*** Input data ***
Definition secondRaceAt (x v : R) : Server :=
  mkServer
    [("r", Room.mk "r" "Track1" [Player.mk "A" "Alice"; Player.mk "C" "Carol"] 6 "A"
             (GameState.mk "r" [alicesCarAt x v; createCar 3 (letters 1) "C" "Carol" 1]
                [] (generatePowerUps (skip 2 centred)) true false (Some "A") 0 3))]
    [("r", 1%nat)] [(1%nat, "r")] [] 2 4.

(** The velocity and the place of that car after [n] forward inputs from
    the grid, as long as the cap is not reached. *)
Fixpoint speedAfter (n : nat) : R :=
  match n with
  | O => 0
  | S n => (speedAfter n + 0.5) * 0.95
  end.

Fixpoint placeAfter (n : nat) : R :=
  match n with
  | O => 100
  | S n => placeAfter n + speedAfter (S n)
  end.

(** The race is started again and Alice presses forward [n] times. *)
Definition accelerated (n : nat) : list Event :=
  (raceStartedAgain ++ repeat (PlayerInput "A" "r" forward EmptyString) n)%list.

(** Alice creates two rooms; Bob joins the second, where Alice starts a
    race; then Alice disconnects. *)
Definition hostOfTwoRooms : list Event :=
  [CreateRoom "A" "Track1" "Alice" "r";
   CreateRoom "A" "Track2" "Alice" "q";
   JoinRoom "B" "q" "Bob";
   StartGame "A" "q" centred;
   Disconnect "A"].

(** And then Bob disconnects too. *)
Definition bothGone : list Event := (hostOfTwoRooms ++ [Disconnect "B"])%list.

End Scenarios.

(** * Properties *)

(** ** Comparisons *)

Lemma Rltb_true (a b : R) : a < b -> Rltb a b = true.
Proof. intros H; unfold Rltb; destruct (Rlt_dec a b); [reflexivity | contradiction]. Qed.

Lemma Rltb_false (a b : R) : ~ a < b -> Rltb a b = false.
Proof. intros H; unfold Rltb; destruct (Rlt_dec a b); [contradiction | reflexivity]. Qed.

Lemma Rltb_spec (a b : R) : reflect (a < b) (Rltb a b).
Proof. unfold Rltb; destruct (Rlt_dec a b); constructor; assumption. Qed.

Lemma Rgtb_spec (a b : R) : reflect (a > b) (Rgtb a b).
Proof. unfold Rgtb; apply Rltb_spec. Qed.

Lemma Rgtb_true (a b : R) : a > b -> Rgtb a b = true.
Proof. intros H; apply Rltb_true; exact H. Qed.

Lemma Rgtb_false (a b : R) : ~ a > b -> Rgtb a b = false.
Proof. intros H; apply Rltb_false; exact H. Qed.

(** Case analysis on every comparison in sight. *)
Ltac case_Rcmp :=
  repeat match goal with
  | |- context [Rltb ?a ?b] => destruct (Rltb_spec a b); simpl in *
  | |- context [Rgtb ?a ?b] => destruct (Rgtb_spec a b); simpl in *
  | H : context [Rltb ?a ?b] |- _ => destruct (Rltb_spec a b); simpl in *
  | H : context [Rgtb ?a ?b] |- _ => destruct (Rgtb_spec a b); simpl in *
  end.

(** ** Boundary handling *)

Lemma keepInBounds_eq (car : Car.t) :
  keepInBounds car
  = Car.set_velocity
      (Car.set_position car
         (Vec.mk (clampAxis 780 (Vec.x (Car.position car)))
                 (clampAxis 580 (Vec.y (Car.position car)))))
      (Vec.mk (bounceAxis 780 (Vec.x (Car.position car)) (Vec.x (Car.velocity car)))
              (bounceAxis 580 (Vec.y (Car.position car)) (Vec.y (Car.velocity car)))).
Proof.
  destruct car as [ref id pid pname [px py] [vx vy] rot h mh sp ms acc b lap lt tt el pu col].
  cbv delta [keepInBounds clampAxis bounceAxis PHYSICS.TRACK_WIDTH PHYSICS.TRACK_HEIGHT].
  cbv beta. cbv zeta.
  cbv beta iota delta [Car.set_position Car.set_velocity Car.position Car.velocity
    Car.ref Car.id Car.playerId Car.playerName Car.rotation Car.health Car.maxHealth
    Car.speed Car.maxSpeed Car.acceleration Car.bottles Car.lap Car.lapTime
    Car.totalTime Car.isEliminated Car.powerUps Car.color Vec.x Vec.y].
  destruct (Rltb_spec px 20) as [Hx | Hx];
    cbv beta iota delta [Car.position Car.velocity Vec.x Vec.y].
  - rewrite (Rgtb_false 20 (800 - 20)) by lra.
    cbv beta iota delta [Car.position Car.velocity Vec.x Vec.y].
    destruct (Rltb_spec py 20) as [Hy | Hy];
      cbv beta iota delta [Car.position Car.velocity Vec.x Vec.y].
    + rewrite (Rgtb_false 20 (600 - 20)) by lra. reflexivity.
    + destruct (Rgtb_spec py (600 - 20)) as [Hy' | Hy'];
        [ rewrite (Rgtb_true py 580) by lra | rewrite (Rgtb_false py 580) by lra ];
        do 2 f_equal; lra.
  - destruct (Rgtb_spec px (800 - 20)) as [Hx' | Hx'];
      [ rewrite (Rgtb_true px 780) by lra | rewrite (Rgtb_false px 780) by lra ];
      cbv beta iota delta [Car.position Car.velocity Vec.x Vec.y];
      (destruct (Rltb_spec py 20) as [Hy | Hy];
       cbv beta iota delta [Car.position Car.velocity Vec.x Vec.y];
       [ rewrite (Rgtb_false 20 (600 - 20)) by lra; do 2 f_equal; lra
       | destruct (Rgtb_spec py (600 - 20)) as [Hy' | Hy'];
         [ rewrite (Rgtb_true py 580) by lra | rewrite (Rgtb_false py 580) by lra ];
         do 2 f_equal; lra ]).
Qed.

Lemma clampAxis_range (hi p : R) : 20 <= hi -> 20 <= clampAxis hi p <= hi.
Proof. intros H. unfold clampAxis. case_Rcmp; lra. Qed.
*** End of Input data ***
• **What the task requires**: Please count the lines above containing "Carol"; number only.

• **Result**: 2